Depuis plus de deux ans, la campagne pour la rémunération des stages s’intensifie, à Gatineau et à Montréal en particulier, mais aussi à Sherbrooke, Chicoutimi et Québec, portée à bout de bras et de souffle par une poignée de personnes. Des étudiantes surtout, issues des programmes de travail social et d’éducation, mais aussi en soins infirmiers et en pratique sage-femmes, en sociologie et en droit. Ce sont ces étudiantes qui ont affronté, souvent seules, des assemblées générales et des exécutifs hostiles afin de faire adopter les appuis, les revendications puis les plans d’action. Ce sont elles qui ont assisté aux comités de mobilisation, qui ont organisé et animé les ateliers, les manifs, les conférences, qui ont écrit et révisé les articles, les tracts, les communiqués, designé et posé les affiches. Ce sont elles encore qui ont fait des heures de route pour soutenir la mobilisation et l’organisation dans les campus, qui ont établi des liens de confiance fondés sur la co-organisation et la co-réflexion avec des militantes de partout, qui ont pris la parole dans les médias et pendant les rassemblements.

Dès le départ, le mouvement pour la reconnaissance du travail étudiant, dont la rémunération des stages est la revendication principale de la campagne en cours, s’est construit sur des bases qui sont à l’opposé de celles sur lesquelles s’est érigé le mouvement étudiant des vingt dernières années. Rapidement, ce sont les théories féministes sur le travail reproductif et l’invisibilisation du travail des femmes, ainsi que le mouvement de grève des femmes à l’international, qui ont nourri nos analyses. Pour nombre d’entre nous, le projet d’organiser une campagne large fondée sur une analyse féministe était la condition inaliénable de notre capacité à nous organiser une fois de plus en milieu étudiant. Encore abîmées par les grèves passées, il était impossible pour nous de revivre les violences et humiliations que nous avions alors subies.
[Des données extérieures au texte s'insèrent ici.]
(** * gotex: rendering LaTeX documents by driving an external compiler

    A shallow embedding of [main.go] of package [gotex] and the properties
    of its multi-pass loop.  The three functions of the package, [Render],
    [runLatex] and [needsRerun], are written in a small state-and-trace
    monad over an abstract host (temporary directories, processes, files);
    the pieces of the Go standard library they call on values ([path.Join],
    [strings.Contains], [bufio.Scanner] with [bufio.ScanLines]) are written
    out as functions. *)

From Stdlib Require Import String Ascii ZArith List Lia Bool.
From stdpp Require Import gmap strings.
From Equations Require Import Equations.
From Equations.Prop Require Import Logic.
Import ListNotations.
Open Scope Z_scope.

(** ** Go values

    A Go [string] is a sequence of bytes: [string], one [ascii] per byte.
    A [[]byte] is a [list Byte.byte].  Go's [int] is modelled by [Z]; the
    only arithmetic of the package is the pass counter [runs++], which
    stays between 0 and [maxRuns] (lemma [renderLoop_runs_bounds]) and so
    never wraps. *)

Definition len (s : string) : Z := Z.of_nat (String.length s).

(** ** package strings *)

(** [strings.HasPrefix(s, prefix)]. *)
Fixpoint HasPrefix (s prefix : string) : bool :=
  match prefix with
  | EmptyString => true
  | String p prefix' =>
      match s with
      | EmptyString => false
      | String c s' => Ascii.eqb c p && HasPrefix s' prefix'
      end
  end.

(** [strings.Contains(s, substr)]: [substr] occurs somewhere within [s]. *)
Fixpoint Contains (s substr : string) : bool :=
  HasPrefix s substr ||
  match s with
  | EmptyString => false
  | String _ s' => Contains s' substr
  end.

(** ** package path *)

Module path.

Definition slash : ascii := "/"%char.

(** The elements of a path between its slashes, first to last; [cur]
    holds, reversed, the bytes of the element being read. *)
Fixpoint elements (cur : list ascii) (p : string) : list string :=
  match p with
  | EmptyString => [string_of_list_ascii (rev cur)]
  | String c p' =>
      if Ascii.eqb c slash
      then string_of_list_ascii (rev cur) :: elements [] p'
      else elements (c :: cur) p'
  end.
Depuis longtemps, nous avons compris que le mouvement étudiant ne servait pas les intérêts des étudiantes, surtout pas de celles inscrites dans les programmes techniques et professionnels. En adoptant comme principale revendication la critique de la marchandisation de l’éducation[1], il s’est dédié à la défense d’une prétendue autonomie de l’institution scolaire par rapport au marché. Le mouvement étudiant a ainsi toujours pris le parti d’une élite intellectuelle à laquelle peu de femmes ont accès, en plus d’ignorer celles pour qui les études sont loin d’être émancipatrices, empêtrées qu’elles sont dans les dettes, le sexisme et le racisme institutionnel, la multiplication des emplois précaires et l’épuisement physique et psychologique.

Les activistes aussi se sont toujours mis au service de cette élite. Composés d’une majorité d’hommes blancs qui défendent l’anonymat bec et ongles lorsque vient le temps de signer un texte ou de mener une action, tandis qu’ils monopolisent les prises de paroles en assemblée générale et en réunion, les activistes sont figés dans les recettes aliénantes du militantisme. Ils valorisent encore la proximité imposée par les longs trajets d’autobus, les camps de formation dans des endroits reculés, question qu’on y passe la fin de semaine, et les occupations fermes, autant d’occasions où nous avons été harcelées, tripotées et agressées par le passé, en plus d’être des façons de faire qui excluent celles qui doivent s’occuper des enfants, ou ne peuvent se permettre de manquer le travail. Ils affirment encore qu’il suffit de tapisser les murs de collants et d’affiches pour organiser une GROSSE manif. Ils sont encore persuadés que le coeur de la gauche étudiante est l’AFESH. Ils mettent de l’avant leurs nombreuses expériences, toutes plus radicales les unes que les autres, et adoptent une attitude désinvolte et divertissante afin de dissimuler leurs intentions et d’écarter nos analyses et notre travail. Ils continuent de penser qu’il n’existe pas de mouvement sans centralisme démocratique ni sans prendre la nation québécoise comme communauté politique de référence. Maintenant que la grève générale illimitée est imminente et que le mouvement se structure autour de la réalité des stagiaires, ils tentent de récupérer le travail des militantes pour reproduire, une fois de plus, une organisation centralisée. Évidemment, tous libertaires qu’ils sont, ils n’admettent pas le glissement autoritaire et antiféministe de leur posture. Ils se disent inquiets, plutôt, de l’informalité de l’organisation et expriment leur crainte que les conditions ne soient pas réunies pour la grève, ou du moins, pour une grève qu’ils jugent digne de celles qui les ont fait rêver dans le passé. C’est donc pour nous montrer la bonne marche à suivre qu’ils viennent marteler leurs positions dans les espaces d’organisation. C’est aussi parce qu’ils sont inquiets qu’ils s’assurent d’occuper des fonctions de pouvoir dans les associations étudiantes, syndicats étudiants et permanences étudiantes, question d’être bien positionnés quand viendra le temps de prendre la parole au nom des stagiaires en grève.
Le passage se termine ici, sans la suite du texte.